*** Opening of Provided material ***

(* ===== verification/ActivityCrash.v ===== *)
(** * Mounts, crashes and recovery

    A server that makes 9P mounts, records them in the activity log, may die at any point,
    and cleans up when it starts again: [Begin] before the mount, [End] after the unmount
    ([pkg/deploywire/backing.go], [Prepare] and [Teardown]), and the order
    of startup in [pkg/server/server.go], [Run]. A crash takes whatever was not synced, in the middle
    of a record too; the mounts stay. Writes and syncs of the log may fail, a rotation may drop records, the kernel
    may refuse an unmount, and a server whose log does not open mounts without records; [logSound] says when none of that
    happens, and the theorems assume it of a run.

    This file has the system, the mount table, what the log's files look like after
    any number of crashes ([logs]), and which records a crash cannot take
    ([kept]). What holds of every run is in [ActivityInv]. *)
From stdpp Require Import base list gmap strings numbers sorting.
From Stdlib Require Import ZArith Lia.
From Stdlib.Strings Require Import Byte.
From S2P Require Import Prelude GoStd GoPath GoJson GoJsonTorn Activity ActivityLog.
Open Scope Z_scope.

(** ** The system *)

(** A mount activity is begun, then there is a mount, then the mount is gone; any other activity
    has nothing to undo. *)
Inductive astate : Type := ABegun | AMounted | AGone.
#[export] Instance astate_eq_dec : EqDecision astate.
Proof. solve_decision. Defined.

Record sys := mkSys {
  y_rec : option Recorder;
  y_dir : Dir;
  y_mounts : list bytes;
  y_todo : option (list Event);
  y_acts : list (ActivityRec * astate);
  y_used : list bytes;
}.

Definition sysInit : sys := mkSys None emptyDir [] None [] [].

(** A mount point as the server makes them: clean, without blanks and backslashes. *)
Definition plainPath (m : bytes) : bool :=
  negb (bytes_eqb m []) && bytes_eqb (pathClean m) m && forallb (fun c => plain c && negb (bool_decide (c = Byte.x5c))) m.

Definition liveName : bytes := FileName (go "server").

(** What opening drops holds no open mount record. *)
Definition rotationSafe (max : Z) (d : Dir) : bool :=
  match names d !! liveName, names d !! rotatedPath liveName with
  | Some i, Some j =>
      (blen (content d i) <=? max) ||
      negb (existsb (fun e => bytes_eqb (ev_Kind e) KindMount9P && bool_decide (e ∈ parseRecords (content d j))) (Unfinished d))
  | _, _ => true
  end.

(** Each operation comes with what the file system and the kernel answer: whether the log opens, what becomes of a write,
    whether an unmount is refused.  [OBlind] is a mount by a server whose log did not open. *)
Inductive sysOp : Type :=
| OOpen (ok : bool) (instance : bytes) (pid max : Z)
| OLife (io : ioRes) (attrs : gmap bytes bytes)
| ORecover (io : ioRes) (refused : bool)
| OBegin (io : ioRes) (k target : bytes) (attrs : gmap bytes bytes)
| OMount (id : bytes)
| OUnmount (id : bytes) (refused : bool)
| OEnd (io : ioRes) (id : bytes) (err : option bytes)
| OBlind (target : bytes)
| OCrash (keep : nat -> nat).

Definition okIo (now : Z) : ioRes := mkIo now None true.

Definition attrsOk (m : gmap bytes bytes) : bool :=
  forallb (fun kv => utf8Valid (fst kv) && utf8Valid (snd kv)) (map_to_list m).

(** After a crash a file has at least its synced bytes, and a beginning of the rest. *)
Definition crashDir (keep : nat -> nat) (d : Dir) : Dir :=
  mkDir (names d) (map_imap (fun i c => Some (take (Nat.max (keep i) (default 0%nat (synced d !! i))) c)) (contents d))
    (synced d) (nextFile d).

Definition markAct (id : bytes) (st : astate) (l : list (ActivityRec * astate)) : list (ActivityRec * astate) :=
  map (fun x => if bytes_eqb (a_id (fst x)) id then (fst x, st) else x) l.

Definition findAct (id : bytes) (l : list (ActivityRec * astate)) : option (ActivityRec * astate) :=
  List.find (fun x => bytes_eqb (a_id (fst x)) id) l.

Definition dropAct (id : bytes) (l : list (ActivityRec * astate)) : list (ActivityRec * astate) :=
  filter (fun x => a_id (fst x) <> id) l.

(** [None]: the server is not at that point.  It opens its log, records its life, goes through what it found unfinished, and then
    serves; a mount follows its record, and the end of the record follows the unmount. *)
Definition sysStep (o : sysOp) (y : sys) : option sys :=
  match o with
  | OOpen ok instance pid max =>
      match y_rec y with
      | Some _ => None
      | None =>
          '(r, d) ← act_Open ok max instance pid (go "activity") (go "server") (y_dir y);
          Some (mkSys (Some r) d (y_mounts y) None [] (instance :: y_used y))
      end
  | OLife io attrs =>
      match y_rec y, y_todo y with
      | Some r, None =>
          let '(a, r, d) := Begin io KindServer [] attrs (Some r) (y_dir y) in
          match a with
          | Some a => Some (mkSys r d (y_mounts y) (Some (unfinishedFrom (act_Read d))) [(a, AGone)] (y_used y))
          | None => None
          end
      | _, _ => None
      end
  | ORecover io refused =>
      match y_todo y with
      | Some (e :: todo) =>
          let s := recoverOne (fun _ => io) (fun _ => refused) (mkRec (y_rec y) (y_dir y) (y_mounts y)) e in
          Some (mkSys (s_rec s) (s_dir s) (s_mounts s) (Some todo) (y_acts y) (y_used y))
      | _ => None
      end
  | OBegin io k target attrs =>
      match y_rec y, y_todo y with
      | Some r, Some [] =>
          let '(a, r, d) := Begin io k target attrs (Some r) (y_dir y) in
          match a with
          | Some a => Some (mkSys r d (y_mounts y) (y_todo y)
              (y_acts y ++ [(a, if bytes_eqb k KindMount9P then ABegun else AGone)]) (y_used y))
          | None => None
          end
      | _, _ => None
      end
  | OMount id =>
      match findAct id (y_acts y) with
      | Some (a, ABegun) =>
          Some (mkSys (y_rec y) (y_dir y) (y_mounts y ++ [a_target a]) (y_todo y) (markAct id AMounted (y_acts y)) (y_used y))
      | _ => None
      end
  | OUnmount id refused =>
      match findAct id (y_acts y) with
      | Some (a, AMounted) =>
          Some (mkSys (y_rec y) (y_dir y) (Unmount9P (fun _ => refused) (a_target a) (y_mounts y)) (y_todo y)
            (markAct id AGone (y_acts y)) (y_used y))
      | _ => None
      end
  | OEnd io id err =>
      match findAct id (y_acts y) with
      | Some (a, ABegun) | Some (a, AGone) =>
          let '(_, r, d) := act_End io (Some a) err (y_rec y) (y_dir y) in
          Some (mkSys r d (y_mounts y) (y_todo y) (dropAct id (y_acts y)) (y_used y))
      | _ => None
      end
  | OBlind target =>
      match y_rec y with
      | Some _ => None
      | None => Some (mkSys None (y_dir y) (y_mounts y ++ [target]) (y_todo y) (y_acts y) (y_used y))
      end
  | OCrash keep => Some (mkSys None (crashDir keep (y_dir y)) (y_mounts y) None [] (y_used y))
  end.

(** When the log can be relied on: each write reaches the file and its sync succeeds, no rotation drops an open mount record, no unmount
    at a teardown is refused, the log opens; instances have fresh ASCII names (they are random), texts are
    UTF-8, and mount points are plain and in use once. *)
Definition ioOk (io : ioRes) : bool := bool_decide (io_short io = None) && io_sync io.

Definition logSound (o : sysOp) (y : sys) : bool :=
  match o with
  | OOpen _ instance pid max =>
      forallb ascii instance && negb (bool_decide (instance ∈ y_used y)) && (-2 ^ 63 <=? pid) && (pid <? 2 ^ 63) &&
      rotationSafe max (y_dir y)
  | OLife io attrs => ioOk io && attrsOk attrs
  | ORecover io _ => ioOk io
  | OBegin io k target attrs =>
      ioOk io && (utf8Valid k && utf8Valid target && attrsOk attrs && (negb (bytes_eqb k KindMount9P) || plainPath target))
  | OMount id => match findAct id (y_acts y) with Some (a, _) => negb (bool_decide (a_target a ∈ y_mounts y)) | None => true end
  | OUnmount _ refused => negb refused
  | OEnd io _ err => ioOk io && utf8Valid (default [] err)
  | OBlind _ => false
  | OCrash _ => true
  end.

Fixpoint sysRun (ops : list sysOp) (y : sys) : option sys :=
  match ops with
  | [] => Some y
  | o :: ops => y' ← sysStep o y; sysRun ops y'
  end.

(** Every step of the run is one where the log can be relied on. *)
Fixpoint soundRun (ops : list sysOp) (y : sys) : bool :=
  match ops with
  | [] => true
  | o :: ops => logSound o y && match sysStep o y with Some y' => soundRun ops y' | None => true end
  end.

*** Close of Provided material ***

**Directions for this task**
A word-for-word copy of the lines above from the one with "This file has" through the one with "(** ** The system *)", inclusive, is the only output wanted.

**Finished task**
    This file has the system, the mount table, what the log's files look like after
    any number of crashes ([logs]), and which records a crash cannot take
    ([kept]). What holds of every run is in [ActivityInv]. *)
From stdpp Require Import base list gmap strings numbers sorting.
From Stdlib Require Import ZArith Lia.
From Stdlib.Strings Require Import Byte.
From S2P Require Import Prelude GoStd GoPath GoJson GoJsonTorn Activity ActivityLog.
Open Scope Z_scope.

(** ** The system *)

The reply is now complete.